Since so many respiratory diseases are airborne, Dr. Ordon says to turn the air vents on a plane straight down to help the droplets fall straight toward the ground.
Dr. Batra shares another study from PNAS which looked at the spread of the flu in relation to where people sat on a plane and how often they went to the restroom. The scientific study had researchers take five flights from Atlanta to the West Coast, four of which were during flu season. They measured the number of interactions people had in each seat – aisle, middle and window – and how long people took in the bathroom (and which bathroom, front or back, they went to).
They did a huge algorithm and the statistics showed that 80% of aisle seat occupants got up, 62% of the middle seat, and 43% of the window seat. The end results showed that you are least likely to get sick if you sit in a window seat because you don’t get up and have as much contact with as many people.
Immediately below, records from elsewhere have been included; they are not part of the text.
Lemma connect_while_linked_witness :
  reachable demoEnv aliceChatting
  /\ status aliceChatting = CONNECTED
  /\ connRef (step demoEnv (UiConnect "EVE" (Returned connEve))
                   aliceChatting)
     = connRef aliceChatting.
Proof.
  assert (H : status aliceChatting = CONNECTED) by (vm_compute; reflexivity).
  destruct (connect_while_linked demoEnv "EVE" (Returned connEve)
              aliceChatting aliceChatting_reachable H) as (_ & _ & Hc & _).
  exact (conj aliceChatting_reachable (conj H Hc)).
Defined.

Lemma clearChat_clean_slate_witness :
  forallb isMutation aliceSignals = true
  /\ messages (run demoEnv aliceSignals
                   (step demoEnv UiClearChat aliceChatting)) = [].
Proof.
  destruct (clearChat_clean_slate demoEnv aliceSignals aliceChatting
                                  eq_refl) as (_ & _ & _ & _ & H).
  exact (conj eq_refl H).
Defined.

(** ** The power switch *)

Section Power.

Variable E : Env.

(** The render after a handler that left the node switched off. *)
Lemma commit_switched_off (prev s : Node) :
  isSystemOn prev = true -> isSystemOn s = false -> status s = OFFLINE ->
  let s' := commit E prev s in
  isSystemOn s' = false /\ status s' = OFFLINE
  /\ peerRef s' = peerRef s /\ peerId s' = peerId s
  /\ desiredId s' = desiredId s /\ peerSerial s' = peerSerial s
  /\ cleanupPeer s' = None.
Proof.
  intros Hprev Hoff Hst. unfold commit.
  rewrite Hprev, Hoff. cbn [Bool.eqb negb]. rewrite orb_true_r.
  set (s1 := if negb (status_eqb (status prev) (status s))
             then syncStatusRef (status s) s else s).
  assert (H1 : isSystemOn s1 = false /\ status s1 = OFFLINE
               /\ peerRef s1 = peerRef s /\ peerId s1 = peerId s
               /\ desiredId s1 = desiredId s
               /\ peerSerial s1 = peerSerial s).
  { subst s1. destruct (negb _); repeat split; assumption. }
  clearbody s1. destruct H1 as (A1 & A2 & A3 & A4 & A5 & A6).
  set (s2 := registrationEffect E s1).
  assert (H2 : isSystemOn s2 = false /\ status s2 = OFFLINE
               /\ peerRef s2 = peerRef s /\ peerId s2 = peerId s
               /\ desiredId s2 = desiredId s
               /\ peerSerial s2 = peerSerial s /\ cleanupPeer s2 = None).
  { subst s2. unfold registrationEffect. cbv zeta.
    destruct (cleanupPeer s1); node_cbn; rewrite A1; cbn [negb]; node_cbn;
      repeat split; assumption. }
  clearbody s2. clear A1 A2 A3 A4 A5 A6.
  destruct H2 as (A1 & A2 & A3 & A4 & A5 & A6 & A7).
  assert (H3 : forall b : bool,
             (if b then urlEffect E (status s) (peerId s) s2 else s2) = s2).
  { intros b. unfold urlEffect. rewrite Hst. cbn [status_eqb andb].
    destruct b; reflexivity. }
  rewrite H3, A2, Hst. cbn [status_eqb negb].
  repeat split; assumption.
Qed.
(** C3. A journal whose publishedAt is already set: the single-journal
    publish is rejected with MANUAL_JOURNAL_ALREADY_PUBLISHED and leaves
    the tables as they were (no write is issued); the bulk publish goes
    through, leaves that journal's row as it was, stamps publishedAt with
    the current time on exactly the requested journals not yet published
    (a requested draft is stored afterwards with publishedAt = now and
    its other columns as before, a journal that was not requested is
    stored as before), and returns counts with
    alreadyPublished + published = total. *)
Theorem publish_already_published (t : Z) (w : World) :
  (∀ id row,
     manualJournals (tenancy w t) !! id = Some row →
     is_Some (row_publishedAt row) →
     ∃ w',
       publishManualJournal t id w
       = (Rejected MANUAL_JOURNAL_ALREADY_PUBLISHED, w')
       ∧ tenancy w' = tenancy w
       ∧ trace w' = trace w ++ [(t, QJournalById id)])
  ∧ (∀ ids,
       (∀ id, id ∈ ids → is_Some (manualJournals (tenancy w t) !! id)) →
       ∃ meta w',
         publishManualJournals t ids w = (Resolved meta, w')
         ∧ alreadyPublished meta + published meta = total meta
         ∧ alreadyPublished meta
           = Z.of_nat
               (length (getPublishedManualJournals
                          (foundJournals (tenancy w t) ids)))
         ∧ published meta
           = Z.of_nat
               (length (getNonePublishedManualJournals
                          (foundJournals (tenancy w t) ids)))
         ∧ (∀ id row,
              manualJournals (tenancy w t) !! id = Some row →
              manualJournals (tenancy w' t) !! id
              = Some (if Js.includes id ids
                         && negb (truthyDateTime (row_publishedAt row))
                      then setPublishedAt row (now w)
                      else row))
         ∧ (∀ id row,
              manualJournals (tenancy w t) !! id = Some row →
              is_Some (row_publishedAt row) →
              manualJournals (tenancy w' t) !! id = Some row)
         ∧ (∀ id row,
              manualJournals (tenancy w t) !! id = Some row →
              id ∈ ids →
              row_publishedAt row = None →
              ∃ row',
                manualJournals (tenancy w' t) !! id = Some row'
                ∧ row_publishedAt row' = Some (now w)
                ∧ row_journalNumber row' = row_journalNumber row
                ∧ row_date row' = row_date row
                ∧ row_currencyCode row' = row_currencyCode row
                ∧ row_amount row' = row_amount row
                ∧ row_userId row' = row_userId row)
         ∧ (∀ id row,
              manualJournals (tenancy w t) !! id = Some row →
              id ∉ ids →
              manualJournals (tenancy w' t) !! id = Some row)).
Proof.
  split.
  - intros id row Hrow [d Hd]. eexists. unfold publishManualJournal.
    rewrite bind_run, getManualJournalOrThrowError_run, Hrow.
    rewrite bind_run. unfold liftSync, validateManualJournalIsNotPublished.
    unfold mj_publishedAt; cbn [mj_row withGraphFetched snd].
    rewrite Hd. cbn [truthyDateTime]. by repeat split.
  - intros ids Hall. unfold publishManualJournals.
    rewrite bind_run, getManualJournalsOrThrowError_found by done.
    set (found := foundJournals (tenancy w t) ids).
    assert (Hcount :
      Z.of_nat (length (getPublishedManualJournals found))
      + Z.of_nat (length (getNonePublishedManualJournals found))
      = Z.of_nat (length found)).
    { unfold getPublishedManualJournals, getNonePublishedManualJournals.
      rewrite <- (filter_complement_length
                    (fun j => truthyDateTime (mj_publishedAt j)) found).
      lia. }
    assert (Hrows : ∀ id row,
      manualJournals (tenancy w t) !! id = Some row →
      (if 0 <? Z.of_nat (length (getNonePublishedManualJournals found))
       then map_imap
              (fun k r =>
                 Some (if Js.includes k
                            (List.map mj_id
                               (getNonePublishedManualJournals found))
                       then setPublishedAt r (now w) else r))
              (manualJournals (tenancy w t))
       else manualJournals (tenancy w t)) !! id
      = Some (if Js.includes id ids
                 && negb (truthyDateTime (row_publishedAt row))
              then setPublishedAt row (now w) else row)).
    { intros id row Hrow.
      rewrite <- (notPublished_ids (tenancy w t) ids id row Hrow).
      fold found.
      destruct (0 <? Z.of_nat (length (getNonePublishedManualJournals found)))
        eqn:E.
      - by rewrite map_lookup_imap, Hrow.
      - apply positive_length_false in E. by rewrite E, Hrow. }
    destruct (0 <? Z.of_nat (length (getNonePublishedManualJournals found)))
      eqn:E.
    + eexists _, _. split; [reflexivity|]. cbn [alreadyPublished published total].
      repeat (rewrite sameTables_addTrace || rewrite tenancy_setTables).
      cbn [manualJournals setJournals].
      split; [done|]. split; [done|]. split; [done|].
      split; [exact Hrows|]. split; [|split].
      * intros id row Hrow [d Hd].
        etransitivity; [exact (Hrows id row Hrow)|].
        rewrite Hd. cbn. by rewrite andb_false_r.
      * intros id row Hrow Hin%includes_spec Hdraft.
        eexists. split; [exact (Hrows id row Hrow)|].
        rewrite Hin, Hdraft. by cbn.
      * intros id row Hrow Hout%includes_false.
        etransitivity; [exact (Hrows id row Hrow)|].
        by rewrite Hout.
    + eexists _, _. split; [reflexivity|]. cbn [alreadyPublished published total].
      repeat (rewrite sameTables_addTrace || rewrite tenancy_setTables).
      split; [done|]. split; [done|]. split; [done|].
      split; [exact Hrows|]. split; [|split].
      * intros id row Hrow [d Hd].
        etransitivity; [exact (Hrows id row Hrow)|].
        rewrite Hd. cbn. by rewrite andb_false_r.
      * intros id row Hrow Hin%includes_spec Hdraft.
        eexists. split; [exact (Hrows id row Hrow)|].
        rewrite Hin, Hdraft. by cbn.
      * intros id row Hrow Hout%includes_false.
        etransitivity; [exact (Hrows id row Hrow)|].
        by rewrite Hout.
Qed.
Vivica A. Fox asks, does it make a difference if you use sanitizing wipes to wipe down all around you when you sit down on the plane? Dr. Batra says that yes, and she is that crazy lady who does that! She read a horrifying study that found strains of E. coli and staph live up to 72 hours on the seatback pocket in front of you, the tray table, and the side arms.
Dr. Ordon sums it up, where you sit on the plane counts, and don’t be afraid to wipe down those seats!